¿Por qué es hora de dejar atrás esos viejos calentadores de lámpara en favor de los sistemas infrarrojos?
Todos hemos estado en esa situación: entramos al baño, encendemos el calentador y, de repente, nos encontramos frente a una luz tan brillante que parece que la policía nos está interrogando. Esos calentadores antiguos son ruidosos, deslumbrantes, y el calor que generan es irregular.
Por eso estamos pasando a utilizar sistemas infrarrojos. Estos sistemas se enfocan en generar calor, no en luz, y funcionan bien incluso en habitaciones húmedas.
La lucha contra la humedad
Los baños son un lugar difícil para los dispositivos electrónicos. Debido a la humedad y a los chorros de agua, es fácil que los dispositivos se dañen. Los calentadores económicos suelen tener fugas en las juntas, lo cual puede causar cortocircuitos o que el filamento se queme.
Buscamos dispositivos con un alto índice IP; en otras palabras, dispositivos que estén bien sellados. Cuando instalamos estos dispositivos, las juntas actúan como escudo, manteniendo la humedad alejada de los terminales eléctricos. Así, es más seguro.
¿En qué se diferencia el calor generado por estos dispositivos?

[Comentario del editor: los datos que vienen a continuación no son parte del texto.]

(* ===== verification/Messages.v ===== *)
(** * tea-core: canonical conversation messages
    ([crates/tea-core/src/state/messages.rs], [state/identifiers.rs],
    [state/accounting.rs], [tool.rs])

    The messages of a conversation: user input, provider responses with their
    tool calls, tool results, and configuration updates at their position. *)

From stdpp Require Import base gmap sets list strings.
From S2P Require Import Prelude RustStr Json SessionErrors Configuration.

Local Open Scope N_scope.

Definition MAX_OPAQUE_BYTES : N := 1048576.
Definition MAX_OPAQUE_PROVIDER_BYTES : N := 64.
Definition MAX_OPAQUE_KIND_BYTES : N := 64.
Definition MAX_OPAQUE_ITEM_ID_BYTES : N := 512.

(** [OpaqueProviderContextItem]. *)
Record OpaqueItem := mk_opaque_item {
  oi_provider : string;
  oi_kind : string;
  oi_item_id : option string;
  oi_payload : string;
}.
#[export] Instance opaque_item_eq_dec : EqDecision OpaqueItem.
Proof. solve_decision. Defined.

Inductive OpaqueProviderContextError :=
| EmptyProvider
| UnsafeProvider
| ProviderTooLong (maximum actual : N)
| EmptyKind
| UnsafeKind
| KindTooLong (maximum actual : N)
| EmptyItemId
| UnsafeItemId
| ItemIdTooLong (maximum actual : N)
| EmptyPayload
| PayloadTooLarge (maximum actual : N).

(** [Display] of [OpaqueProviderContextError]. *)
Definition opaque_error_display (e : OpaqueProviderContextError) : list Piece :=
  let too_large what maximum actual :=
    [Lit ("opaque provider context " +:+ what +:+ " is too large: "); Num actual; Lit " bytes exceeds ";
     Num maximum; Lit " bytes"] in
  match e with
  | EmptyProvider => [Lit "opaque provider context requires a provider"]
  | UnsafeProvider => [Lit "opaque provider context provider is unsafe"]
  | ProviderTooLong maximum actual => too_large "provider" maximum actual
  | EmptyKind => [Lit "opaque provider context requires a kind"]
  | UnsafeKind => [Lit "opaque provider context kind is unsafe"]
  | KindTooLong maximum actual => too_large "kind" maximum actual
  | EmptyItemId => [Lit "opaque provider context item ID must not be empty"]
  | UnsafeItemId => [Lit "opaque provider context item ID is unsafe"]
  | ItemIdTooLong maximum actual => too_large "item ID" maximum actual
  | EmptyPayload => [Lit "opaque provider context payload must not be empty"]
  | PayloadTooLarge maximum actual => too_large "payload" maximum actual
  end.

(** [value.len()] and [value.trim().is_empty()]. *)
Definition utf8_len (s : string) : N := N.of_nat (str_len s).
Definition is_blank (s : string) : bool := is_nil (trim_chars (chars s)).

Definition refuse_if {E} (condition : bool) (e : E) : Outcome E unit := if condition then Err e else Ok ().

(** [OpaqueProviderContextItem::new]. *)
Definition opaque_item_new (provider kind : string) (item_id : option string) (payload : string) :
    Outcome OpaqueProviderContextError OpaqueItem :=
  check? refuse_if (is_blank provider) EmptyProvider in
  check? refuse_if (MAX_OPAQUE_PROVIDER_BYTES <? utf8_len provider)
           (ProviderTooLong MAX_OPAQUE_PROVIDER_BYTES (utf8_len provider)) in
  check? refuse_if (has_control provider) UnsafeProvider in
  check? refuse_if (is_blank kind) EmptyKind in
  check? refuse_if (MAX_OPAQUE_KIND_BYTES <? utf8_len kind)
           (KindTooLong MAX_OPAQUE_KIND_BYTES (utf8_len kind)) in
  check? refuse_if (has_control kind) UnsafeKind in
  check? match item_id with
         | None => Ok ()
         | Some item_id =>
             check? refuse_if (str_is_empty item_id) EmptyItemId in
             check? refuse_if (MAX_OPAQUE_ITEM_ID_BYTES <? utf8_len item_id)
                      (ItemIdTooLong MAX_OPAQUE_ITEM_ID_BYTES (utf8_len item_id)) in
             refuse_if (has_control item_id) UnsafeItemId
         end in
  check? refuse_if (str_is_empty payload) EmptyPayload in
  check? refuse_if (MAX_OPAQUE_BYTES <? utf8_len payload)
           (PayloadTooLarge MAX_OPAQUE_BYTES (utf8_len payload)) in
  Ok (mk_opaque_item provider kind item_id payload).

Inductive AssistantContent :=
| Text (text : string)
| Thinking (text : string) (signature : option OpaqueItem)
| RedactedThinking (data : OpaqueItem).
#[export] Instance content_block_eq_dec : EqDecision AssistantContent.
Proof. solve_decision. Defined.

(** [assistant_text], [assistant_thinking], [content_bytes], [text_content]. *)
Definition visible_text (content : list AssistantContent) : string :=
  foldl (fun text block => match block with Text block => text +:+ block | _ => text end) EmptyString content.
Definition assistant_thinking (content : list AssistantContent) : string :=
  foldl (fun text block =>
           match block with
           | Thinking block _ =>
               (if negb (str_is_empty text) && negb (str_is_empty block) then text +:+ blank_line else text)
               +:+ block
           | _ => text
           end) EmptyString content.
Definition content_bytes (content : list AssistantContent) : N :=
  foldl N.add 0 (map (fun block =>
    match block with Text text | Thinking text _ => utf8_len text | RedactedThinking _ => 0 end) content).
Definition visible_text_content (text : string) : list AssistantContent :=
  if str_is_empty text then [] else [Text text].

Record ModelDescriptor := mk_model {
  md_provider : string;
  md_model : string;
  md_revision : option string;
}.

Inductive StopReason := Stop | ToolUse | Length | Aborted | Cancelled | Error.

Record AgentToolCall := mk_call {
  tc_id : string;
  tc_name : string;
  tc_arguments : string;
}.

(** [Usage] of [state/accounting.rs]. *)
Record ModelUsage := mk_usage {
  u_total_tokens : option N;
  u_input_tokens : option N;
  u_output_tokens : option N;
  u_reasoning_tokens : option N;
  u_cache_read_tokens : option N;
  u_cache_write_tokens : option N;
  u_cost : option string;
}.

Inductive ToolFailureDisposition :=
| FailureCancelled | FailureInvalidArguments | FailureRecoverable | FailureRetryable | FailureFatal.
Record ToolFailure := mk_failure {
  tf_disposition : ToolFailureDisposition;
  tf_signature : option string;
  tf_recovery_guidance : option string;
}.

(** The fields of [AgentMessage::Assistant] and of [AgentMessage::ToolResult]. *)
Record AssistantMessage := mk_assistant {
  am_id : N;
  am_content : list AssistantContent;
  am_tool_calls : list AgentToolCall;
  am_stop_reason : option StopReason;
  am_error_message : option string;
  am_opaque_context : list OpaqueItem;
  am_origin : option ModelDescriptor;
}.
Record ToolResultMessage := mk_result {
  tr_id : N;
  tr_tool_call_id : string;
  tr_tool_name : string;
  tr_content : string;
  tr_details : option string;
  tr_usage : option ModelUsage;
  tr_added_tool_names : list string;
  tr_terminate : bool;
  tr_is_error : bool;
  tr_failure : option ToolFailure;
}.

Inductive AgentMessage :=
| User (id : N) (content : string)
| Assistant (message : AssistantMessage)
| ToolResult (result : ToolResultMessage)
| System (id : N) (update : ConfigurationUpdate).

(** [AgentMessage::id], [AgentMessage::assistant_text]. *)
Definition message_id (m : AgentMessage) : N :=
  match m with
  | User id _ | System id _ => id
  | Assistant a => am_id a
  | ToolResult r => tr_id r
  end.
Definition message_text (m : AgentMessage) : option string :=
  match m with Assistant a => Some (visible_text (am_content a)) | _ => None end.

(** The update of a system message. *)
Definition system_update (m : AgentMessage) : option ConfigurationUpdate :=
  match m with System _ update => Some update | _ => None end.
Definition is_system (m : AgentMessage) : bool := match m with System _ _ => true | _ => false end.

(** [EffectiveConfiguration::replay]. *)
Definition replay_step (configuration : option EffectiveConfiguration) (m : AgentMessage) :
    option EffectiveConfiguration :=
  match m with
  | System _ update => Some (apply_update (default configuration_empty configuration) update)
  | _ => configuration
  end.
Definition configuration_replay (messages : list AgentMessage) : option EffectiveConfiguration :=
  foldl replay_step None messages.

La mayoría de los calentadores intentan calentar el aire. Pero el aire se mueve constantemente, por lo que el calor se disipa rápidamente. En cambio, los dispositivos infrarrojos emiten ondas que golpean directamente a la persona y a las paredes. Se trata de calor radiante. No hay necesidad de esperar a que toda la habitación llegue a una temperatura determinada; se siente el calor desde el momento en que se enciende el dispositivo. Utilizamos tubos de cuarzo para asegurarnos de que la energía vaya exactamente a donde sea necesaria.
Algunas cosas a tener en cuenta
Nada es perfecto. Como estos dispositivos están bien sellados para evitar que entre agua, pueden tardar unos segundos más en alcanzar su temperatura máxima en comparación con los calentadores tradicionales.
También, no olvide considerar el cableado. Si va a instalar un sistema infrarrojo de alta densidad, revise cuidadosamente su disyuntor y el grosor de los cables. Usar cables demasiado delgados bajo carga constante puede causar sobrecalentamiento.
Pero aquí está la ventaja real: estos dispositivos duran mucho tiempo. Dado que los filamentos están protegidos de la humedad, no se oxidan ni se queman tan rápido como las bombillas halógenas antiguas. Si está reformando algo y quiere algo que no tenga que reemplazar en dos años, este es el mejor opción.